# WORK TASK
Range to reproduce from the entries below: the line with "[|concrete..]. apply reach_canonicalize; [|concrete..].", the line with "Definition retained_11 : World", and every line in between. Give them exactly and give nothing else.

# AVAILABLE DATA

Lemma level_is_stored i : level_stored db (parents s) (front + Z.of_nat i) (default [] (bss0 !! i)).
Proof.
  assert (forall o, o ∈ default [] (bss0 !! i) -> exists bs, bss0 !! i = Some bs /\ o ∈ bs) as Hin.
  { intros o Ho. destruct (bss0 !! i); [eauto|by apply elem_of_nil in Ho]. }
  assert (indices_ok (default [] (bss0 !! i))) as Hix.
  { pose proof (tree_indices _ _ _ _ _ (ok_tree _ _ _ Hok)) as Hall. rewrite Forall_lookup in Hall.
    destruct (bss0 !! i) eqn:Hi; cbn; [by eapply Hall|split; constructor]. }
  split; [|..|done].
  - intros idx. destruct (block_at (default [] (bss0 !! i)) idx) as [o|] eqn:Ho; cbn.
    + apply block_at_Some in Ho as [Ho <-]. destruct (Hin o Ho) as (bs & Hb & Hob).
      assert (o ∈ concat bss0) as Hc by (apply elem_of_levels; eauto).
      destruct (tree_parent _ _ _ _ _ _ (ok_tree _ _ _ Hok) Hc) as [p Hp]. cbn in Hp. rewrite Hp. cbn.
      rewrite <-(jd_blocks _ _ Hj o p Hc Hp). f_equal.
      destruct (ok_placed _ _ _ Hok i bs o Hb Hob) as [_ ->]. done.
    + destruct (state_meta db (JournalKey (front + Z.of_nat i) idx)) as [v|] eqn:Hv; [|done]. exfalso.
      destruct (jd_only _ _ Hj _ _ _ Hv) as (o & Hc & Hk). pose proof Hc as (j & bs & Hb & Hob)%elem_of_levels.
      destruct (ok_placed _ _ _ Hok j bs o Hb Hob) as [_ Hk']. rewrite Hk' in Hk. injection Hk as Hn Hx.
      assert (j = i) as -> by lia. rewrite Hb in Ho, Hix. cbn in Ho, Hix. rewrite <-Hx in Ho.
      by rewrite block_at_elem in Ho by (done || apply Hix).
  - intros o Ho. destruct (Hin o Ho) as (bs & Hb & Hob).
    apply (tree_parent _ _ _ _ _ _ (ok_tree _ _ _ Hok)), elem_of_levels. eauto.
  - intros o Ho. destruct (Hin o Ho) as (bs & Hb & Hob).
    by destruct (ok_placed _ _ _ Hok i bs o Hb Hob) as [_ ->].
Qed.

---

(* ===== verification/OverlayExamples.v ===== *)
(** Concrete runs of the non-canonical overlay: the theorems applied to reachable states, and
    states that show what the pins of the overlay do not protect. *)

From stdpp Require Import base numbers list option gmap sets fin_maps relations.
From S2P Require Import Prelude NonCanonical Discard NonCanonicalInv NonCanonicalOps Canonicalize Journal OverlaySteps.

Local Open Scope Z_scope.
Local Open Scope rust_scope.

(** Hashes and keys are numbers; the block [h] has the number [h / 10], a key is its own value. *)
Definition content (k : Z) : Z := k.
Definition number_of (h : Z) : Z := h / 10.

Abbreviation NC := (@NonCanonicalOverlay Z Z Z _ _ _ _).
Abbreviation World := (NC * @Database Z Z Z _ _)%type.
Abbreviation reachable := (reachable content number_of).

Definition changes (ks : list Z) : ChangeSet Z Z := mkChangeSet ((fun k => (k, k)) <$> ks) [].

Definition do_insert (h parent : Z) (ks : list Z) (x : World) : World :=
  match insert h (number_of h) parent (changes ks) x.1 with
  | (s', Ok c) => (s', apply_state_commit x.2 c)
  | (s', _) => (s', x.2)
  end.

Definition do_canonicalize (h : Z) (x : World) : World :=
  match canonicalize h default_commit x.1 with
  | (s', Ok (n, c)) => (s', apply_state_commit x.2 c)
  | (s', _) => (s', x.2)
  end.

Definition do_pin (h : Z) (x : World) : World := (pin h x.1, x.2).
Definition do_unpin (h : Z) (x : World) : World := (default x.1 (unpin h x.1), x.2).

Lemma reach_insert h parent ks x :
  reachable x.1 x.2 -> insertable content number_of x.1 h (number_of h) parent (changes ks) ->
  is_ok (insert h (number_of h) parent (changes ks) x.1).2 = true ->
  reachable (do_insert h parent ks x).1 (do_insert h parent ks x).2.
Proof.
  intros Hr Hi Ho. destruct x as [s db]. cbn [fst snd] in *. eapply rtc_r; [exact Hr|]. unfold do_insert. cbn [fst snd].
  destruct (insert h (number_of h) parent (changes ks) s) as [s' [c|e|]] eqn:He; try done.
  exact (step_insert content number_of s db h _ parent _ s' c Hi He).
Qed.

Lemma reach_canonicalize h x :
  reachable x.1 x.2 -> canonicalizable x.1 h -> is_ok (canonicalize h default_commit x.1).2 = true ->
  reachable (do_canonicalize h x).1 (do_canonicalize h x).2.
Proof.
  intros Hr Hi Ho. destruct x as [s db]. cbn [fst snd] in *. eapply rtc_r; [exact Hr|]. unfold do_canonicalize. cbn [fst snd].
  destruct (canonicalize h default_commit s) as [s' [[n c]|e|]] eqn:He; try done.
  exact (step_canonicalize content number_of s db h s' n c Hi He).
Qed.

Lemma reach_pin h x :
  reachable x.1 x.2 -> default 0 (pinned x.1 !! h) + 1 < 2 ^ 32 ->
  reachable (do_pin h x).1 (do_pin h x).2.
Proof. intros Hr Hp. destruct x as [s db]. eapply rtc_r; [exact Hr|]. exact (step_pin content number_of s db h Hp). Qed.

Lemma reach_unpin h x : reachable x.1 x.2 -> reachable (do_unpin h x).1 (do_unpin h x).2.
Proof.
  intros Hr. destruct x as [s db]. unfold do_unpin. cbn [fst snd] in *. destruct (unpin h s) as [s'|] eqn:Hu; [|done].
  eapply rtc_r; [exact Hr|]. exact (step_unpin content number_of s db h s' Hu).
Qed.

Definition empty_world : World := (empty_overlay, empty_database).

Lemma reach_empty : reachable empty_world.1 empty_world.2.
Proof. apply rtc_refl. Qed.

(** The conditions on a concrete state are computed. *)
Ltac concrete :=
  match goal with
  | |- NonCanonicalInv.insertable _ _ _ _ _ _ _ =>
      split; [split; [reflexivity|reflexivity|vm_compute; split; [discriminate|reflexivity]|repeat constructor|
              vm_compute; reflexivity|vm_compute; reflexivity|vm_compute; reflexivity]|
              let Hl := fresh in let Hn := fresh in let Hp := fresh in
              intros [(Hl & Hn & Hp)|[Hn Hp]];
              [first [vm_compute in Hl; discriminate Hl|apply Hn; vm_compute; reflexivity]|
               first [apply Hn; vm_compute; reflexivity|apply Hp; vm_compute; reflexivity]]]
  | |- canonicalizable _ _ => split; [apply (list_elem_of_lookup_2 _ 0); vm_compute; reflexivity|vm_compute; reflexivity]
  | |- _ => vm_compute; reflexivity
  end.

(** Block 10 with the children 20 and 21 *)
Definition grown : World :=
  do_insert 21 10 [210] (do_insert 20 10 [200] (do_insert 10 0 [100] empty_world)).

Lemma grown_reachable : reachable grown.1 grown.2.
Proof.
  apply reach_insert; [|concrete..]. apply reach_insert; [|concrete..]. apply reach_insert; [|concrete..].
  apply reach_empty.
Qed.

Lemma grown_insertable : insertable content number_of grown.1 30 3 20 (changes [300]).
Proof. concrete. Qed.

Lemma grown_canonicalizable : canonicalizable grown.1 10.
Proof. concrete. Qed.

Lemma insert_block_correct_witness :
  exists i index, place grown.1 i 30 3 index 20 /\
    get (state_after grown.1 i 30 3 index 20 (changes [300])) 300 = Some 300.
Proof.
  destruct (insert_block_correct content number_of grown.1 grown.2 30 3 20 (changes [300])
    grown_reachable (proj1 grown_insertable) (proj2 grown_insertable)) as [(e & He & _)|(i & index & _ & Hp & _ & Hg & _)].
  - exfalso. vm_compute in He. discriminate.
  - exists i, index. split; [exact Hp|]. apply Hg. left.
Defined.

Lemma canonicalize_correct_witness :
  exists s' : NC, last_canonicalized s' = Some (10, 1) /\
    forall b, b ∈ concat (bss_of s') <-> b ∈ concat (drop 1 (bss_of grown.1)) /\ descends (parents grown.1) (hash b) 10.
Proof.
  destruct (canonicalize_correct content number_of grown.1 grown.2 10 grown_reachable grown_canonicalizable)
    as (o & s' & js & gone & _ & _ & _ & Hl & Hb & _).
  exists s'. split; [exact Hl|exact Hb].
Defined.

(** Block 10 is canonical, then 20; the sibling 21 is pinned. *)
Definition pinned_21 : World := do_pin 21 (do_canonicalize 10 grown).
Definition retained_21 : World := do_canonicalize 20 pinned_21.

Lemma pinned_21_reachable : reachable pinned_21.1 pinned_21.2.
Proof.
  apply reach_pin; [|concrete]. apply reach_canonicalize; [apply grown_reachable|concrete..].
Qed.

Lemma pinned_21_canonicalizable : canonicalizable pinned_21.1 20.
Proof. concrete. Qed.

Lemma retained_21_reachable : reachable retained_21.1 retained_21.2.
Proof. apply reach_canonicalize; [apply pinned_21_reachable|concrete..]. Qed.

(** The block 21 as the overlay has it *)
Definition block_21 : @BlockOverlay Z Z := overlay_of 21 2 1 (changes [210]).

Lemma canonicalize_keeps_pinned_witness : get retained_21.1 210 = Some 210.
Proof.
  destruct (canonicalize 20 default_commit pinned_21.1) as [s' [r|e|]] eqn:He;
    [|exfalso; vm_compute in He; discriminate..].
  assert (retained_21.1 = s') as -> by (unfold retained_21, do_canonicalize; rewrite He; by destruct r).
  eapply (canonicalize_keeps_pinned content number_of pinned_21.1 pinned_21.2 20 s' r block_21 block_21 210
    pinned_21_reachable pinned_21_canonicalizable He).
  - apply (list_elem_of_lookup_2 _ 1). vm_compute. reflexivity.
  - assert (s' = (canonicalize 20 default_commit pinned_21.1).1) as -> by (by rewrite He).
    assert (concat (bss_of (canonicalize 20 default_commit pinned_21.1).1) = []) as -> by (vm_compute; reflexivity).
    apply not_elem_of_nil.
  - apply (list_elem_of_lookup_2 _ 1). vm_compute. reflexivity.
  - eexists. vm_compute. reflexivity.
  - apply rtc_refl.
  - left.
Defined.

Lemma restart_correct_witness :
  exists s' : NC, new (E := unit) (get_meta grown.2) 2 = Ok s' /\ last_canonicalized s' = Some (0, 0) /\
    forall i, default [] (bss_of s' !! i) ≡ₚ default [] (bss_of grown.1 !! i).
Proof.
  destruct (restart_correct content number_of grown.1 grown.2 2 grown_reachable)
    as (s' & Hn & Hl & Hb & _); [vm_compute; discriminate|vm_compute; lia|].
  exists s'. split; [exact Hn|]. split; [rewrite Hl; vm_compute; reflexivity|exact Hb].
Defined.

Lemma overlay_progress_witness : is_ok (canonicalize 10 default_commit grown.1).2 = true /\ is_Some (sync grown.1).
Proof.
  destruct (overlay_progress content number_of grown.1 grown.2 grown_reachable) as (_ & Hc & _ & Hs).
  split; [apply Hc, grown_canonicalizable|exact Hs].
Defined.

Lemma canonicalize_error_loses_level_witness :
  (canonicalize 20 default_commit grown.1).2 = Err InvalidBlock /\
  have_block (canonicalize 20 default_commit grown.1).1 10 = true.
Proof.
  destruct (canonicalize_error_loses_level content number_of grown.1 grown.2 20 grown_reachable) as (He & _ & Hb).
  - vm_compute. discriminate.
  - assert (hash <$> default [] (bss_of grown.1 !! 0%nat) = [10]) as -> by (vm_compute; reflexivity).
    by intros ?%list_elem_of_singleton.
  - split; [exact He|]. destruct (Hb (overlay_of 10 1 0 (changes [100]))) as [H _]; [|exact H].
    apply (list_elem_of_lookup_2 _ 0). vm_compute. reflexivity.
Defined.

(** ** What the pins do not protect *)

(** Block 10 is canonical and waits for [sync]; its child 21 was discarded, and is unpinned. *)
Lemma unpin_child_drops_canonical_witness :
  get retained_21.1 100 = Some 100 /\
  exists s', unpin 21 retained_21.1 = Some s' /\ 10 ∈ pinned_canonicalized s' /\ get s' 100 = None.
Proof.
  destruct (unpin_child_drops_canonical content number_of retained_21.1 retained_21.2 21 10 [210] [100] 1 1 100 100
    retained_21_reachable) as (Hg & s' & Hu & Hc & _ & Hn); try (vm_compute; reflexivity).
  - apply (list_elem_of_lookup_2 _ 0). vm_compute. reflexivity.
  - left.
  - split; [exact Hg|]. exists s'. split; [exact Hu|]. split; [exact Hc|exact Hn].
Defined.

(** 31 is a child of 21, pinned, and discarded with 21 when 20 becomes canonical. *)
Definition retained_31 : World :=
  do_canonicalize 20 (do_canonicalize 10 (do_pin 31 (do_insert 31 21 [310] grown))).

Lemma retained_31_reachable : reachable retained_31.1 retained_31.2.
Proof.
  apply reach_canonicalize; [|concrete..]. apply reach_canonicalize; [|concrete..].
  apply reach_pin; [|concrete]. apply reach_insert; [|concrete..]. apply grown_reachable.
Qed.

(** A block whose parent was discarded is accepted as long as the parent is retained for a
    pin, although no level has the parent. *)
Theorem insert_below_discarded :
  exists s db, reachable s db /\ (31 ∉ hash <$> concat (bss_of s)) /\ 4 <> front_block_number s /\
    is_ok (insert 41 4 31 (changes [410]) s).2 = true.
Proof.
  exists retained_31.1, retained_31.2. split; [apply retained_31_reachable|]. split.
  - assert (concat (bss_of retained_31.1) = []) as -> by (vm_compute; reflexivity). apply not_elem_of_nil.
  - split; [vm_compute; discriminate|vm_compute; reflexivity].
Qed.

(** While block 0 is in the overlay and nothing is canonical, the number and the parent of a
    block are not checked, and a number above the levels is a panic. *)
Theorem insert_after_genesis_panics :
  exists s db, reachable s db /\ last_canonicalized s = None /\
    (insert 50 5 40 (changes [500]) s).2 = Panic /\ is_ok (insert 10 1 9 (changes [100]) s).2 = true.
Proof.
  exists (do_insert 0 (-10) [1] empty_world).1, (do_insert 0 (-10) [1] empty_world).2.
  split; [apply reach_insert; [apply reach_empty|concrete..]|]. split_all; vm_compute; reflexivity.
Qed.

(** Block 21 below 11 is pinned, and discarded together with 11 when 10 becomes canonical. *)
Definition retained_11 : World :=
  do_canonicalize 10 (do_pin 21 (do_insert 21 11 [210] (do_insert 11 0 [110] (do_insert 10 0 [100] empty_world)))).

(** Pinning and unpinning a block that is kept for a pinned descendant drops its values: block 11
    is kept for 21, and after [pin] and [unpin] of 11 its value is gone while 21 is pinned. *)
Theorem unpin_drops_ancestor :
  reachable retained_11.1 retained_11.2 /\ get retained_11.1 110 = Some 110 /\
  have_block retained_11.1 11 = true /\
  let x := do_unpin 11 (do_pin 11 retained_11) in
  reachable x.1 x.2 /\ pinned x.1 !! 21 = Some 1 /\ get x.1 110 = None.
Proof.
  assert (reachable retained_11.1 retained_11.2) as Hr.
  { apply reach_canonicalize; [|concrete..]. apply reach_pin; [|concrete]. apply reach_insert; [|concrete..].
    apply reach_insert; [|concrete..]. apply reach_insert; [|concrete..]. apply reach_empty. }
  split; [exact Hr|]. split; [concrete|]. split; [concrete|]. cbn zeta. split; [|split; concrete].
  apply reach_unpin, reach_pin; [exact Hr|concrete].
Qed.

# ANSWER TO THIS TASK
  apply reach_canonicalize; [|concrete..]. apply reach_canonicalize; [|concrete..].
  apply reach_pin; [|concrete]. apply reach_insert; [|concrete..]. apply grown_reachable.
Qed.

(** A block whose parent was discarded is accepted as long as the parent is retained for a
    pin, although no level has the parent. *)
Theorem insert_below_discarded :
  exists s db, reachable s db /\ (31 ∉ hash <$> concat (bss_of s)) /\ 4 <> front_block_number s /\
    is_ok (insert 41 4 31 (changes [410]) s).2 = true.
Proof.
  exists retained_31.1, retained_31.2. split; [apply retained_31_reachable|]. split.
  - assert (concat (bss_of retained_31.1) = []) as -> by (vm_compute; reflexivity). apply not_elem_of_nil.
  - split; [vm_compute; discriminate|vm_compute; reflexivity].
Qed.

(** While block 0 is in the overlay and nothing is canonical, the number and the parent of a
    block are not checked, and a number above the levels is a panic. *)
Theorem insert_after_genesis_panics :
  exists s db, reachable s db /\ last_canonicalized s = None /\
    (insert 50 5 40 (changes [500]) s).2 = Panic /\ is_ok (insert 10 1 9 (changes [100]) s).2 = true.
Proof.
  exists (do_insert 0 (-10) [1] empty_world).1, (do_insert 0 (-10) [1] empty_world).2.
  split; [apply reach_insert; [apply reach_empty|concrete..]|]. split_all; vm_compute; reflexivity.
Qed.

(** Block 21 below 11 is pinned, and discarded together with 11 when 10 becomes canonical. *)
Definition retained_11 : World :=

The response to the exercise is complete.